インドネシア 貿易の歴史2


2012.11.05

今日の日経新聞で、インドネシアの西ジャワ州ブカシで賃上げデモが頻繁に行われているという記事を目にしました。

 

Patiの街中でも以前私は一度見たことがあります。おおよそ100人に満たないくらいの人々が何事かを言いながら中央広場(インドネシア語でAlun-Alun)に近い道路を練り歩くといったものだったのですが、道路のわきにはいつもの通り、食べ物やココナツジュースのWarung(屋台)が出ており、デモ隊の人々も、疲れたらめいめいWarungで飲食をし、道端に腰かけるといったのどかなものでした。

 

警官隊もかなり多く出動していたのですが、緊張感は全く感じられず、適当に交通整理をこなしつつ、装甲車の警官と一般市民が談笑する光景も見受けられます。

 

インドネシア語ではデモのことを”Unjuk Rasa”といい、中部ジャワの現地新聞Jawa Posでもしばしばこの単語を目にします。
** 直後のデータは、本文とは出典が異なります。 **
(** * web_music: the per-tick signal conditioning pipeline

    A shallow embedding of the JavaScript sources of the visualizer
    (the AudioVisualizer and ChannelMeters custom elements) together with
    the properties its specification states about them.

    Numbers.  JavaScript numbers are IEEE doubles.  The embedding computes
    with exact rationals [Q] instead: every constant of the source
    (0.3, 0.85, 0.98, ...) is the rational the literal denotes and no
    rounding is modelled.  The one non-finite value the operations of
    the pipeline could yield, NaN (from 0/0 in a bucket average over no
    samples), is modelled explicitly by [jsnum], so that its absence is
    proved and not assumed.  [Math.sqrt], [Math.pow] and [Math.exp] are functions of the
    host; the embedding takes them as the fields of [HostMath]. *)

From Stdlib Require Import ZArith QArith Qround Qabs Qminmax Qpower.
From Stdlib Require Import Lia Lqa Bool String.
From stdpp Require Import base list gmap strings.

Local Open Scope Q_scope.

(** ** Host functions and comparisons *)

Class HostMath := {
  Math_sqrt : Q -> Q;
  Math_pow : Q -> Q -> Q;
  Math_exp : Q -> Q;
  Math_exp_pos : forall x, 0 < Math_exp x
}.

(** [a > b] and [a < b] of the source, as booleans. *)
Definition Qgtb (a b : Q) : bool := negb (Qle_bool a b).
Definition Qltb (a b : Q) : bool := negb (Qle_bool b a).

(** [Math.floor] of a rational. *)
Definition Math_floor (q : Q) : Z := Qfloor q.

(** A rational stand-in for the host functions, used to run the model on
    concrete inputs.  Values are kept on a grid of 2^-40: the square root
    by the integer square root, [exp x] as the 1024th power of the
    second-order Taylor polynomial at [x/1024], and [pow b e] as
    [exp (e * ln b)] with the logarithm from the atanh series. *)
Definition grid : Q := inject_Z (2 ^ 40).

Definition roundUp (q : Q) : Q := inject_Z (Qceiling (q * grid)) / grid.

Definition approx_sqrt (q : Q) : Q :=
  inject_Z (Z.sqrt (Qfloor (q * grid * grid))) / grid.

Definition approx_exp (x : Q) : Q :=
  let y := x / 1024 in
  Nat.iter 10 (fun v => roundUp (v * v)) (roundUp (1 + y + y * y / 2)).

Definition approx_ln (b : Q) : Q :=
  let e := (Z.log2 (Qfloor (b * grid)) - 40)%Z in
  let m := b / Qpower 2 e in
  let z := roundUp ((m - 1) / (m + 1)) in
  let series :=
    fold_right (fun k acc => acc + Qpower z (2 * k + 1) / inject_Z (2 * k + 1))
               0 (seqZ 0 8) in
  inject_Z e * (6931471805599453 # 10000000000000000) + 2 * series.

Definition approx_pow (b e : Q) : Q :=
  if Qle_bool b 0 then 0 else approx_exp (e * approx_ln b).

Lemma roundUp_pos (q : Q) : 0 < q -> 0 < roundUp q.
Proof.
  intros Hq. unfold roundUp.
  assert (Hgrid : 0 < grid) by reflexivity.
  apply Qlt_shift_div_l; [exact Hgrid|]. rewrite Qmult_0_l.
  apply Qlt_le_trans with (q * grid).
  - apply Qmult_lt_0_compat; assumption.
  - apply Qle_ceiling.
Qed.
つまりいろいろなところでこういったデモは発生しているわけなのですが、昔は深刻なものの場合は「断食デモ」になることもあったということです。

 

「断食デモ」とはつまり、デモの対象者がデモ隊の要求を聞き入れなければ、食事をしないというもので、実際にこういったデモで餓死者も出たことがあると聞いたことがあります。

 

今回新聞に取り上げられていたデモは「賃上げ」でしたが、例えば先般Jawa Posの記事で見たのは「砂糖の輸入量を減らせ」というものでした。もともとインドネシアは砂糖の生産地でもあるのですが、輸入品の砂糖が安価に大量に市場に流れているため、砂糖生産者が価格を下げざるを得ず、デモを起こしたというものです。

 

ところで、コーヒーに関してもデモが発生したことがあります。今から4年くらい前の出来事のようです。このデモはスマトラ島のある地域で発生し、島内のコーヒー農家に広がりデモというよりも暴動に近い騒ぎになったようです。

 

コーヒーでデモ??と思われるかもしれませんが、インドネシアのコーヒー業界というのは非常に閉鎖的な業界で、一筋縄ではいきません。以前この章でお話しした通り、2010年の法改正前までは事実上AEKI(Asosiasi Eksportir Kopi Indonesia=インドネシアコーヒー輸出協会)に加入していないとコーヒーの輸出は出来ませんでした。

 

ではAEKIに加入すればよいではないか?ということになるのですが、AEKIに加入したい旨を話しても「前年度の輸出実績が、10t(確かですが)以上あることを証明する書類を提示してください」とのこと。

 

輸出したいから加入したいのに「輸出の実績を示せとは何事??」という対応なのですが、つまり既得権でがんじがらめになっており、事実上、新規の参入が認められていなかったわけです。

 

スマトラのコーヒー農家としては輸出で販路を広げるチャンスがあるにもかかわらず、規制がかかって輸出が出来ないことにより憤慨し、デモ、暴動という騒ぎになりました。

 

LJAがコピルアックを購入しているMuria山でも、Patiの近所のコーヒー産地のJollongでも同じ状況です。販路を広げるチャンスがあったとしても、結局は古くから出入りしている仲買人の言い値で売るしか方法が無いのです。

 

これはひょっとして200年以上前のしがらみのようなものが、最近まで生きていたのか?と本当に勘ぐりたくなります。

 

LJAインドネシアがコーヒー輸出のライセンスを取得してから、少量ではありますがMuia山のコーヒー豆を弊社経由で輸出する実績が出てまいりました。「Muriaの豆を購入したいがどうやって購入したらいいのかよくわからない」という海外のお客様からの引き合いもあります。

 

いずれにしてもMuriaのコーヒー農家からしてみれば、今までは仲買人が言う価格以外での買い取りは「不可」だったのですが、「自分たちが決めた価格」をもとに弊社と交渉が出来るので、彼らとしても大いにメリットがあるわけです。

 

最終的にインドネシア政府はコーヒーの輸出を「AEKI加入は必須」という条件を取り除き、一般にもコーヒー輸出の市場を開放したのですが、いまだこの新法律を利用して輸出するケースというのは少ないと聞いています。

 

将来この法律を利用して、インドネシアのコーヒー豆がますます国際市場に出てくるようになれば素晴らしいと思う次第です。

 

次回はインドネシアのコーヒーで有名なKopi Luwak(コピルアック)について、貿易の歴史という観点から記載したいと思います。

 

 

                       

Muriaのコーヒー農園です。農園というと、見渡す限りのコーヒー畑というイメージがありますが、山の森ほぼ全域にコーヒーの木が植えてあります。